Casey Walker *10 is good at multitasking. While writing his Ph.D. dissertation on early 20th-century fiction for Princeton’s Department of English, he crafted his first novel, Last Days in Shanghai, which Publishers Weekly calls “a rollicking moral drama.”
“I was writing the novel in Brooklyn coffee shops and on NJ Transit — and writing my Ph.D. at the same time,” Walker says.
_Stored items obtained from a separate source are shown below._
Lemma explicit_layout c : config_ok c → pc_windows_explicit c = true → pc_cmd_enabled c = false →
  windows_laid_out (pc_windows c) → ∃ n, shows c n.
Proof.
  intros Hok He Hc [ns Hns]. assert (concat (wn_agent_names <$> pc_windows c) = lower <$> concat (iter_layout_names <$> ns)) as Hnames.
  { clear Hok. revert Hns. generalize (pc_windows c) as ws. intros ws. induction 1 as [|w n ws ns (Hn & _ & Hl) _ IH]; [done|].
    cbn [fmap list_fmap concat]. rewrite fmap_app, IH. f_equal. by apply names_lowered. }
  assert (wn_layout_spec <$> pc_windows c = render <$> ns) as Hrender.
  { clear Hok Hnames. induction Hns as [|w n ws ns (_ & Hl & _) _ IH]; [done|]. cbn. by rewrite IH, Hl. }
  assert (Forall layout_ok ns) as Hall.
  { clear Hok Hnames Hrender. induction Hns as [|w n ws ns (Hn & _ & _) _ IH]; by constructor. }
  destruct ns as [|n ns].
  { inversion Hns as [Hw|]. pose proof (cf_entry_window _ Hok) as Hentry. rewrite <- Hw in Hentry. by apply elem_of_nil in Hentry. }
  destruct (join_render n ns) as [Hj Hl]. exists (chain horizontal ns n).
  assert (iter_layout_names (chain horizontal ns n) = concat (iter_layout_names <$> n :: ns)) as Hi.
  { unfold iter_layout_names. rewrite Hl. generalize (n :: ns) as l. induction l as [|m l IH]; [done|].
    cbn [fmap list_fmap concat]. by rewrite fmap_app, IH. }
  split_and!.
  - unfold layout_ok. rewrite Hl. revert Hall. generalize (n :: ns) as l. induction 1 as [|m l Hm _ IH]; [constructor|].
    cbn. by apply Forall_app.
  - unfold layout_source. by rewrite He, Hrender.
  - rewrite Hi, Hc, app_nil_r, <- Hnames. apply cf_partition, Hok.
  - by rewrite Hc.
Qed.
Lemma filter_all {A} (f : A → bool) l : (∀ x, x ∈ l → f x = true) → List.filter f l = l.
Proof.
  induction l as [|x l IH]; intros Hf; [done|]. cbn. rewrite Hf by by left. f_equal. apply IH.
  intros y Hy. apply Hf. by right.
Qed.
Lemma prune_names include n :
  default [] (iter_layout_names <$> prune_node include n) =
    List.filter (λ m, bool_decide (m ∈ include)) (iter_layout_names n).
Proof.
  unfold iter_layout_names. transitivity (lf_name <$> default [] (iter_leaves <$> prune_node include n)).
  { by destruct (prune_node include n). }
  rewrite prune_leaves. generalize (iter_leaves n) as l. induction l as [|x l IH]; [done|]. cbn.
  case_bool_decide; cbn; by rewrite IH.
Qed.
Lemma legacy_layout c : config_ok c → pc_windows_explicit c = false →
  legacy_main_window (pc_layout_spec c) (pc_default_agents c) ≫= (λ w, mret [w]) = Ok (pc_windows c) →
  pc_default_agents c ≡ₚ (pc_agents c).*1 ∧ ∃ n, shows c n ∧ lower_case (iter_layout_names n).
Proof.
  intros Hok He Hw. destruct (cf_layout _ Hok He) as (n & Hn & Hlok & Hperm & Hcmd).
  destruct (cf_default_agents _ Hok) as (Hd1 & Hd2 & Hd3).
  pose proof (agents_normal _ (proj1 (cf_agents _ Hok))) as Hnormal.
  assert (Forall normal (pc_default_agents c)) as Hdn.
  { apply Forall_forall. intros d Hd. eapply Forall_forall in Hnormal; [exact Hnormal|by apply Hd3]. }
  assert (lower_case (pc_default_agents c ++ cmd_names (pc_cmd_enabled c))) as Hlow.
  { unfold lower_case. rewrite fmap_app. rewrite (normal_lower_case _ Hdn). by destruct (pc_cmd_enabled c). }
  apply result_bind_Ok_inv in Hw as (w & Hw & [= Hws]).
  apply legacy_main_window_ok in Hw as (_ & layout & pruned & Hparse & Hprune & Hnames).
  rewrite Hn, parse_rendered in Hparse by done. injection Hparse as <-.
  assert (wn_agent_names w ≡ₚ pc_default_agents c) as Hwd.
  { unfold prune_layout in Hprune. rewrite (normal_stripped _ Hdn) in Hprune.
    pose proof (prune_names (pc_default_agents c) (lean_left n)) as Hp. rewrite Hprune in Hp. cbn in Hp.
    assert (iter_layout_names (lean_left n) = iter_layout_names n) as Hlean by (unfold iter_layout_names; by rewrite leaves_lean_left).
    rewrite Hlean in Hp.
    assert (iter_layout_names pruned ≡ₚ pc_default_agents c) as Hpd.
    { rewrite Hp. clear -Hperm Hd1 Hdn. assert (NoDup (iter_layout_names n)) as Hnd.
      { rewrite Hperm. by apply agents_with_cmd. }
      apply NoDup_Permutation; [by apply NoDup_ListNoDup, List.NoDup_filter, NoDup_ListNoDup|done|].
      intros x. rewrite elem_of_filter_bool, bool_decide_eq_true, Hperm, elem_of_app. tauto. }
    assert (Forall normal (iter_layout_names pruned)) as Hpn by by rewrite Hpd.
    rewrite (normalize_names_fixed _ Hpn) in Hnames. by injection Hnames as <-. }
  assert (pc_default_agents c ≡ₚ (pc_agents c).*1) as Hda.
  { rewrite <- Hwd, <- (cf_partition _ Hok), <- Hws. cbn. by rewrite app_nil_r. }
  split; [done|]. exists n.
  assert (lower_case (iter_layout_names n)) as Hnl.
  { apply list_eq. intros i. rewrite list_lookup_fmap. destruct (iter_layout_names n !! i) as [x|] eqn:E; [|done].
    cbn. f_equal. apply list_elem_of_lookup_2 in E. rewrite Hperm in E. revert E Hlow. clear.
    unfold lower_case. induction (_ ++ _) as [|y l IH]; [by intros ?%elem_of_nil|].
    intros [->|E]%elem_of_cons [= Hy Hl]; auto. }
  split; [|done]. split_and!; [done|by unfold layout_source; rewrite He| |done].
  unfold lower_case in Hnl. by rewrite Hnl, Hperm, Hda.
Qed.

Section loading.
Context `{UrlLib} (toml_loads : string → pydict + string).

Lemma default_config_ok c : build_default_project_config = Ok c →
  config_ok c ∧ specs_ok (pc_agents c) ∧ pc_windows_explicit c = true ∧ pc_cmd_enabled c = false ∧
  windows_laid_out (pc_windows c) ∧ pc_source_path c = None.
Proof.
  intros E. assert (config_ok c) as Hok.
  { unfold build_default_project_config in E. inv_result. by apply project_config_ok in E as [Hok _]. }
  vm_compute in E. injection E as <-. split_and!; [exact Hok|repeat (constructor; [split; reflexivity|]); constructor|done..| |done].
  exists [Branch vertical (Branch vertical (Leaf (mkLeaf "agent1" (Some "codex") None))
    (Leaf (mkLeaf "agent2" (Some "codex") None))) (Leaf (mkLeaf "agent3" (Some "claude") None))].
  constructor; [|constructor]. split_and!; [|reflexivity..].
  repeat constructor; try done; by left.
Qed.

Lemma load_project_config_ok p u c k : load_project_config toml_loads p u = Ok (c, k) →
  config_ok c ∧ specs_ok (pc_agents c) ∧ pc_source_path c = match p, u with
    | Some f, _ | None, Some f => Some f.1
    | None, None => None
    end ∧
  (pc_windows_explicit c = false → pc_default_agents c ≡ₚ (pc_agents c).*1) ∧
  ∃ n, shows c n ∧ (pc_windows_explicit c = false → lower_case (iter_layout_names n)).
Proof.
  assert (∀ document path c, validate_project_config document path = Ok c →
    config_ok c ∧ specs_ok (pc_agents c) ∧ pc_source_path c = path ∧
    (pc_windows_explicit c = false → pc_default_agents c ≡ₚ (pc_agents c).*1) ∧
    ∃ n, shows c n ∧ (pc_windows_explicit c = false → lower_case (iter_layout_names n))) as Hdoc.
  { intros document path c' (Hok & Hs & Hp & Hl)%validate_project_config_ok. split_and!; [done..| |].
    - intros He. rewrite He in Hl. by apply legacy_layout.
    - destruct (pc_windows_explicit c') eqn:He.
      + destruct Hl as [Hw Hc]. destruct (explicit_layout _ Hok He Hc Hw) as [n Hn]. by exists n.
      + destruct (legacy_layout _ Hok He Hl) as (_ & n & Hn & Hlow). by exists n. }
  unfold load_project_config. destruct p as [[path text]|]; [|destruct u as [[path text]|]]; intros E; inv_result.
  1, 2: subst; by apply Hdoc in H1.
  subst. destruct (default_config_ok _ H0) as (Hok & Hs & He & Hc & Hw & Hp).
  split_and!; [done|done|done|by rewrite He|]. destruct (explicit_layout _ Hok He Hc Hw) as [n Hn].
  exists n. split; [done|]. by rewrite He.
Qed.

(** C28: A configuration that is accepted fits together, whichever notation it
    is written in (compact, TOML, both, or none): its agents have distinct
    valid names and valid specifications, its default agents are among them,
    its windows are numbered in order and have distinct names, each agent is in
    exactly one window, the entry window exists, and the layout is a text the
    parser reads in which each agent has exactly one pane, with [cmd] first when
    it is enabled. *)
Theorem configurations_fit_together project_file user_file c kind :
  load_project_config toml_loads project_file user_file = Ok (c, kind) →
  config_ok c ∧ Forall spec_ok (pc_agents c).*2 ∧
  (pc_windows_explicit c = false → pc_default_agents c ≡ₚ (pc_agents c).*1) ∧
  ∃ n, parse_layout_spec (layout_source c) = Ok n ∧
    lower <$> iter_layout_names n ≡ₚ (pc_agents c).*1 ++ cmd_names (pc_cmd_enabled c) ∧
    (pc_cmd_enabled c = true → head (iter_layout_names n) = Some "cmd").
Proof.
  intros (Hok & Hs & _ & Hd & n & (Hn & Ht & Hp & Hc) & _)%load_project_config_ok.
  split_and!; [done..|]. exists (lean_left n). unfold iter_layout_names. rewrite leaves_lean_left.
  split_and!; [|done..]. rewrite Ht. by apply parse_rendered.
Qed.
After completing his Princeton degree, Walker continued working on the novel while teaching for a couple of years, and then enrolled at the Iowa Writers’ Workshop, where he met an agent who took on the novel. Last Days in Shanghai is a noir thriller about Congressman Leonard Fillmore’s junket to China with his young aide, Luke, who finds himself confronting the ethical ambiguities of his job in hair-raising fashion. The novel, originally 400 pages, eventually was slimmed down to a spare 230.
Walker was inspired to write about China after traveling there on a three-week cultural exchange trip in 2007. “Shanghai felt like just the clamoring insistent place to explore a story about political corruption,” he told Publishers Weekly. “It was basically built by Western decadence and dirty dealing.”
His next novel — set in the California town in which he grew up, on the Mexican border — takes place in the 1910s and 1920s, the period he studied for his dissertation.